I don’t think it’s difficult to keep documents to prove ownership for the valuable items that one might take on holiday – watches, jewellery, cameras, phones, tablets, etc. Most people have a particular place at home where they keep their private documents [like passport and birth or marriage certificate, qualifications, etc] and shop receipts don’t take up a lot of space.

Many individual items are of less value than the insurance excess these days – it’s only when more than one are lost or stolen at the same time that there is any chance of a claim!

We have only made two travel insurance claims. One was for termination of the holiday because weather conditions made landing impossible and we were returned to the UK and had additional hotel and travel expenses. That claim failed for reasons I didn’t agree with so I complained to the Ombudsman but that was a long drawn out and ultimately unsatisfactory experience. The travel operator eventually provided a replacement holiday – which was ninety percent of our expectations – so we dropped the insurance claim for the extra costs. Our second claim on a travel policy was when a serious medical condition occurred unexpectedly a week before departure and prevented us going away. John Lewis Insurance settled it fully and efficiently.

tae says:
21 March 2015

we have booked to go to Florida in 5 weeks,. A member of our party has been declared unfit to fly with a supporting Doctors letter. Will we be allowed to delay holiday for a few months untill fit to fly again

tae – It is not clear what you are asking for from the insurer. Is it just everything is being re-arranged at no claimable cost and you just want the term of the policy extended? Or are you asking for them to pay a claim and then offer to write a new policy for when your group is able to travel?
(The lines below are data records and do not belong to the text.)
(* ===== verification/FreeList.v ===== *)
(** * The free list of the HDB

   The invariant of the free list ([flist]): linked from [firstFree], ordered
   by block size, every block marked free.  [findBlock] takes the smallest
   block that is large enough (or the end of the file), [addBlockToFreeList]
   inserts in order; both leave every other block of the file alone. *)

From stdpp Require Import sorting.
From S2P Require Import Prelude FileIO HdbCommon Index Hdb HdbHeap Dll.

(** ** The invariant *)

Definition size_of (M : gmap Z Cell) (o : Z) : Z :=
  match M !! o with Some c => bsize (c_blk c) | None => 0 end.

Record flist (v : View) (l : list Z) : Prop := {
  fl_head : firstFree (v_hdr v) = hd_off l (-1);
  fl_seg : dseg (v_heap v) (-1) l (-1);
  fl_nodup : NoDup l;
  fl_free : forall o c, o ∈ l -> v_heap v !! o = Some c -> isFree (c_blk c) <> 0;
  fl_sorted : StronglySorted Z.le (size_of (v_heap v) <$> l)
}.

(** A block up to its links and checksum. *)
Definition core (b : HDBBlock) : HDBBlock := set_chkSum 0 (set_nextSib 0 (set_prevSib 0 b)).

(** [lframe L v v']: at most the links of blocks in [L] and the head of the
   free list changed. *)
Record lframe (L : list Z) (v v' : View) : Prop := {
  lf_out : forall o, o ∉ L -> v_heap v' !! o = v_heap v !! o;
  lf_in : forall o c, v_heap v !! o = Some c ->
    exists c', v_heap v' !! o = Some c' /\ c_pay c' = c_pay c /\ core (c_blk c') = core (c_blk c);
  lf_none : forall o, v_heap v !! o = None -> v_heap v' !! o = None;
  lf_idx : v_idx v' = v_idx v;
  lf_eof : v_eof v' = v_eof v;
  lf_version : v_version v' = v_version v;
  lf_firstRoot : firstRoot (v_hdr v') = firstRoot (v_hdr v);
  lf_lastRoot : lastRoot (v_hdr v') = lastRoot (v_hdr v)
}.

Lemma lframe_refl L v : lframe L v v.
Proof. constructor; eauto. Qed.

Lemma lframe_trans L v1 v2 v3 : lframe L v1 v2 -> lframe L v2 v3 -> lframe L v1 v3.
Proof.
  intros [] []. constructor; try congruence.
  - intros o Ho. rewrite lf_out1 by done. by apply lf_out0.
  - intros o c Hc. destruct (lf_in0 o c Hc) as (c2 & Hc2 & Hp2 & Hk2).
    destruct (lf_in1 o c2 Hc2) as (c3 & Hc3 & Hp3 & Hk3). exists c3. split_and!; congruence.
  - eauto.
Qed.

Lemma lframe_mono (L L' : list Z) v v' : (forall x, x ∈ L -> x ∈ L') -> lframe L v v' -> lframe L' v v'.
Proof. intros HL []. constructor; auto. Qed.

(** The heap of a view replaced. *)
Definition vheap (M : gmap Z Cell) (v : View) : View :=
  mkView (v_hdr v) M (v_idx v) (v_eof v) (v_version v).
(** [HDBNode::remove] *)
Definition remove (n : HDBNodeData) : Prog (bool * HDBNodeData) :=
  if m_offset n <=? 0 then mret (false, n)
  else
    s ← get;
    children_loop (removeBlock (file_fuel s)) (file_fuel s) (lastChild (m_blk n)) ;;
    unlinkSiblings n ;;
    addBlockToFreeList (m_blk n) (m_offset n) ;;
    _ ← removeIndexEntry (cstr (m_key n));
    let blk := set_size 0 (set_nextSib (-1) (set_prevSib (-1) (set_lastChild (-1)
                 (set_firstChild (-1) (set_parent (-1) (set_isFree 1 (m_blk n))))))) in
    _ ← registerWrite;
    mret (true, set_blk blk (set_offset (-1) n)).

(** ** HDBHandle *)

Definition getFirstRoot : Prog HDBNode :=
  s ← get;
  if 0 <? firstRoot (hdr s) then nodeByOffset (firstRoot (hdr s)) else mret None.

Definition getNode (key : bytes) : Prog HDBNode :=
  if bool_decide (key = []) then mret None else nodeByKey (cstr key).

(** [getParent], [getFirstChild], ...: reload the node and follow one of its
   offsets.  Returns the neighbour and the reloaded node. *)
Definition follow (field : HDBBlock -> Z) (node : HDBNode) : Prog (HDBNode * HDBNode) :=
  match node with
  | None => mret (None, None)
  | Some _ =>
      '(ok, node) ← reload node;
      match ok, node with
      | true, Some n =>
          if 0 <? field (m_blk n) then
            r ← nodeByOffset (field (m_blk n)); mret (r, node)
          else mret (None, node)
      | _, _ => mret (None, node)
      end
  end.

Definition getParent : HDBNode -> Prog (HDBNode * HDBNode) := follow parent.
Definition getFirstChild : HDBNode -> Prog (HDBNode * HDBNode) := follow firstChild.
Definition getLastChild : HDBNode -> Prog (HDBNode * HDBNode) := follow lastChild.
Definition getNextSibling : HDBNode -> Prog (HDBNode * HDBNode) := follow nextSib.
Definition getPrevSibling : HDBNode -> Prog (HDBNode * HDBNode) := follow prevSib.

(** [HDBHandle::addRootNode] *)
Definition handle_addRootNode (node : HDBNode) : Prog (bool * HDBNode) :=
  match node with
  | None => mret (false, None)
  | Some n =>
      if 0 <? m_offset n then throw "node is already on file"
      else
        e ← findIndexEntry (cstr (m_key n));
        if entry_valid e then throw "key for node is already in index"
        else n ← write (Some n) E_WRITE_ALL; mret (true, Some n)
  end.

(** [HDBHandle::addChild(HDBNode&, HDBNode&)] *)
Definition handle_addChild (parentNode childNode : HDBNode) : Prog (bool * HDBNode * HDBNode) :=
  match parentNode, childNode with
  | Some p, Some c =>
      if 0 <? m_offset c then throw "child node already has a parent"
      else if m_offset p <=? 0 then throw "parent node is not on file"
      else
        e ← findIndexEntry (cstr (m_key c));
        if entry_valid e then throw "key for node is already in index"
        else
          '(ok, p') ← reload (Some p);
          match ok, p' with
          | true, Some p => '(p, c) ← node_addChild p (Some c); mret (true, Some p, c)
          | _, _ => mret (false, p', Some c)
          end
  | _, _ => mret (false, parentNode, childNode)
  end.

(** [HDBHandle::addChild(const String&, HDBNode&)] *)
Definition handle_addChildKey (parentKey : bytes) (childNode : HDBNode) : Prog (bool * HDBNode) :=
  if bool_decide (parentKey = []) then mret (false, childNode)
  else
    pnode ← nodeByKey (cstr parentKey);
    match pnode with
    | Some _ => '(r, _, c) ← handle_addChild pnode childNode; mret (r, c)
    | None => mret (false, childNode)
    end.

(** [HDBHandle::removeNode(HDBNode&)] *)
Definition removeNode (node : HDBNode) : Prog (bool * HDBNode) :=
  match node with
  | None => mret (false, None)
  | Some n =>
      if 0 <? m_offset n then
        '(ok, node) ← reload node;
        match ok, node with
        | true, Some n => '(_, n) ← remove n; mret (true, Some n)
        | _, _ => mret (false, node)
        end
      else mret (false, node)
  end.

(** [HDBHandle::removeNode(const String&)] *)
Definition removeNodeKey (key : bytes) : Prog bool :=
  if bool_decide (key = []) then mret false
  else
    node ← nodeByKey (cstr key);
    match node with
    | Some n => _ ← remove n; mret true
    | None => mret true
    end.

(** [HDBHandle::updateNode] *)
Definition updateNode (node parentNode : HDBNode) (dataLen : Z) (data : option bytes)
    : Prog (bool * HDBNode * HDBNode) :=
  match node with
  | None => mret (false, None, parentNode)
  | Some n =>
      if 0 <? m_offset n then
        '(ok, node) ← reload node;
        if ok : bool then updateData node parentNode dataLen data
        else mret (false, node, parentNode)
      else updateData node parentNode dataLen data
  end.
To answer the query properly anyone would need to see the policy details and know the nature of the reason not to travel, and what result you are looking for.. And have you asked the question of the insurer.

BTW if you used a good broker they would be doing the legwork for you!

John O'Hara says:
2 August 2015

We hit a rock about the size of a football or less in Greece (driving to a ferry port to go home) in July 2014.
Coincidentally, Just before setting off in May, we received updated details of the insurance which come with a NatWest Black account. We retained the booklets.
After the incident, We rang them from Greece and within 90minutes we were picked up by a rescue vehicle. THERE WERE HOLES IN THE ENGINE AND GEARBOX SUMPS and the exhaust, and so on.
Our car was best repaired in th UK and was taken there, free.
The car was stuffed full and had to be emptied before travel home.
We were reimbursed fully with nearlyÂŁ2,000 in expenses in getting home (with our dog)
The service we received was beyond criticism, except that green flag had a new telephone system and we weren’t always able to ring them; they still made sure someone rang us once or sometimes twice per day, to chech the progress of our rather complicated surface journey..
We are very grateful for such excellent service.

VictorS. says:
1 October 2015

A while ago I bought flight insurance from TRAVELEX. When my flight (USA-Europe) was canceled I asked Travelex for refund. I was naive. Even if in policy was very clear statement about 100% trip cost coverage if trip is canceled, my request was firmly denied. According to theirs rep, trip cost can be canceled only in case if flight was canceled because of extreme whether conditions or local union strike. Unbelievable!
When I insisted that it wasn’t mentioned in the original offer, I received a ton of insurance policies pages from TRAVELEX, STONEBRIDGE CASUALTYI NSURANCE, AND TRANSAMERICA INSURANCE. So, try to figure out who is responsible for what.
My advice: DO NOT BE NAIVE. Travel/Flight insurance companies are in business because they taking money from you and not paying anything back.